Мне не нужно произносить конкретную угрозу, мужчина отшатывается назад, словно увидел дьявола. Я поворачиваюсь к своему мотоциклу и надеваю шлем на голову Захары, пряча виноватое выражение ее лица за черным козырьком. А потом я везу ее домой.
Не твой
Захара
Яков несет меня от места, где он припарковал свой мотоцикл, до самой моей квартиры, но останавливается перед дверью в мою спальню. Он ставит меня на ноги и отходит в сторону, глядя на меня своими мрачными черными глазами.
— Тебе нужно поспать, — говорит он, поворачиваясь, чтобы пойти в свою комнату.
— Подожди.
Он останавливается. Он ждет.
Яков никогда не ослушивается меня. Как далеко мне нужно зайти, чтобы он отказался?
— Помоги мне снять туфли, — говорю я ему.
На мне туфли Jimmy Choo с простыми украшенными ремешками на лодыжках. Снять их несложно, и я не настолько пьяна, чтобы потерять способность самостоятельно снимать обувь.
Но Яков либо не понимает, либо ему все равно. И если есть предел его послушания, то он его не переходит: он без колебаний приседает у моих ног. Его большие пальцы на мгновение путаются в крошечных ремешках, задевая мои лодыжки.
Его прикосновение теплое, учитывая, как холодно на улице. Я понимаю, что никогда не знала, чтобы Яков был каким-то другим, кроме как теплым, как будто его тело питает постоянно горящая печь.

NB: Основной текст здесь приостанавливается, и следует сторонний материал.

Definition set_i_dev (v : Z) (i : inode) : inode :=
  {| i_dev := v; i_inum := i_inum i; i_ref := i_ref i; i_lock := i_lock i; 
     i_valid := i_valid i; i_type := i_type i; i_major := i_major i; i_minor := i_minor i; 
     i_nlink := i_nlink i; i_size := i_size i; i_addrs := i_addrs i |}.
Definition set_i_inum (v : Z) (i : inode) : inode :=
  {| i_dev := i_dev i; i_inum := v; i_ref := i_ref i; i_lock := i_lock i; i_valid := i_valid i; 
     i_type := i_type i; i_major := i_major i; i_minor := i_minor i; i_nlink := i_nlink i; 
     i_size := i_size i; i_addrs := i_addrs i |}.
Definition set_i_ref (v : Z) (i : inode) : inode :=
  {| i_dev := i_dev i; i_inum := i_inum i; i_ref := v; i_lock := i_lock i; 
     i_valid := i_valid i; i_type := i_type i; i_major := i_major i; i_minor := i_minor i; 
     i_nlink := i_nlink i; i_size := i_size i; i_addrs := i_addrs i |}.
Definition set_i_lock (v : sleeplock) (i : inode) : inode :=
  {| i_dev := i_dev i; i_inum := i_inum i; i_ref := i_ref i; i_lock := v; i_valid := i_valid i; 
     i_type := i_type i; i_major := i_major i; i_minor := i_minor i; i_nlink := i_nlink i; 
     i_size := i_size i; i_addrs := i_addrs i |}.
Definition set_i_valid (v : bool) (i : inode) : inode :=
  {| i_dev := i_dev i; i_inum := i_inum i; i_ref := i_ref i; i_lock := i_lock i; i_valid := v; 
     i_type := i_type i; i_major := i_major i; i_minor := i_minor i; i_nlink := i_nlink i; 
     i_size := i_size i; i_addrs := i_addrs i |}.
Definition set_i_type (v : Z) (i : inode) : inode :=
  {| i_dev := i_dev i; i_inum := i_inum i; i_ref := i_ref i; i_lock := i_lock i; 
     i_valid := i_valid i; i_type := v; i_major := i_major i; i_minor := i_minor i; 
     i_nlink := i_nlink i; i_size := i_size i; i_addrs := i_addrs i |}.
Definition set_i_major (v : Z) (i : inode) : inode :=
  {| i_dev := i_dev i; i_inum := i_inum i; i_ref := i_ref i; i_lock := i_lock i; 
     i_valid := i_valid i; i_type := i_type i; i_major := v; i_minor := i_minor i; 
     i_nlink := i_nlink i; i_size := i_size i; i_addrs := i_addrs i |}.
Definition set_i_minor (v : Z) (i : inode) : inode :=
  {| i_dev := i_dev i; i_inum := i_inum i; i_ref := i_ref i; i_lock := i_lock i; 
     i_valid := i_valid i; i_type := i_type i; i_major := i_major i; i_minor := v; 
     i_nlink := i_nlink i; i_size := i_size i; i_addrs := i_addrs i |}.
Definition set_i_nlink (v : Z) (i : inode) : inode :=
  {| i_dev := i_dev i; i_inum := i_inum i; i_ref := i_ref i; i_lock := i_lock i; 
     i_valid := i_valid i; i_type := i_type i; i_major := i_major i; i_minor := i_minor i; 
     i_nlink := v; i_size := i_size i; i_addrs := i_addrs i |}.
Definition set_i_size (v : Z) (i : inode) : inode :=
  {| i_dev := i_dev i; i_inum := i_inum i; i_ref := i_ref i; i_lock := i_lock i; 
     i_valid := i_valid i; i_type := i_type i; i_major := i_major i; i_minor := i_minor i; 
     i_nlink := i_nlink i; i_size := v; i_addrs := i_addrs i |}.
Definition set_i_addrs (v : list Z) (i : inode) : inode :=
  {| i_dev := i_dev i; i_inum := i_inum i; i_ref := i_ref i; i_lock := i_lock i; 
     i_valid := i_valid i; i_type := i_type i; i_major := i_major i; i_minor := i_minor i; 
     i_nlink := i_nlink i; i_size := i_size i; i_addrs := v |}.

(** [struct superblock] *)
Record superblock : Type := mk_superblock {
  sb_magic : Z;
  sb_size : Z;
  sb_nblocks : Z;
  sb_ninodes : Z;
  sb_nlog : Z;
  sb_logstart : Z;
  sb_inodestart : Z;
  sb_bmapstart : Z
}.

Я опираюсь на его плечо, чтобы соскочить с каблуков. Он не встает на ноги, пока я не отпускаю его. Подняв туфли, я открываю дверь своей спальни и жестом показываю подбородком.
— Входи. Садись.
Он проходит за мной в спальню и тяжело опускается на край моей кровати. Его громоздкость и мрачность, черная одежда, огромные ботинки и стрижка ужасно контрастируют с жемчужно-белым и золотым декором. Яков всегда привлекал внимание, но если он сломанная, поврежденная вещь, то он — моя сломанная, поврежденная вещь, а разве это не имеет значения?
Я скидываю туфли у зеркала в полный рост, стоящего рядом с туалетным столиком. Я встаю перед Яковом, спиной к нему.
— Расстегни мне молнию, пожалуйста.
Он делает это с той же ловкостью, что и во время уроков самообороны. Как будто он старается прикоснуться ко мне как можно меньше, постоянно отступая за разделяющую нас невидимую стену.
Я поворачиваюсь к нему лицом, позволяя платью сползти вниз по телу. Под ним на мне простое шелковое белье цвета слоновой кости. Взгляд Якова не отрывается от меня. Я ничего не могу прочесть в узких обсидиановых щелях его глаз, но вижу, как подрагивают мышцы его челюсти.
Я делаю шаг ближе к нему, и он откидывается на спинку кровати. Хорошо. Я обхватываю его ноги и устраиваюсь у него на коленях. Он откидывается назад, но ничего не говорит; его глаза прикованы к моим, словно молния ударит в сердце, если он отвернется. Откинув локоны назад, я наклоняю голову в сторону.
— Сними мою сережку.
Он повинуется. Его кончики пальцев касаются моей шеи, и от этого короткого прикосновения меня пробирает дрожь. Я поворачиваю голову и позволяю ему снять вторую серьгу. Он протягивает мне обе, и я небрежно отбрасываю их на кровать. Но я не двигаюсь.
Наконец он заговорил.
— Захара.
Мое имя, произнесенное тем же грубым предупреждающим тоном, что и раньше.
— Я просто хочу поцелуя, — говорю я ему, кладя руки ему на плечи. Конечно, это ложь. Я хочу гораздо большего — я хочу… я даже не знаю, чего я хочу. Но это Яков никогда не лжет, а не я, и поэтому я лгу беззастенчиво. — Только один поцелуй, и все. Сразу после этого ты можешь уйти и больше никогда не вспоминать об этом.
Разве это мольба, спрашиваю я себя, если знаю, что он хочет этого так же сильно, как и я?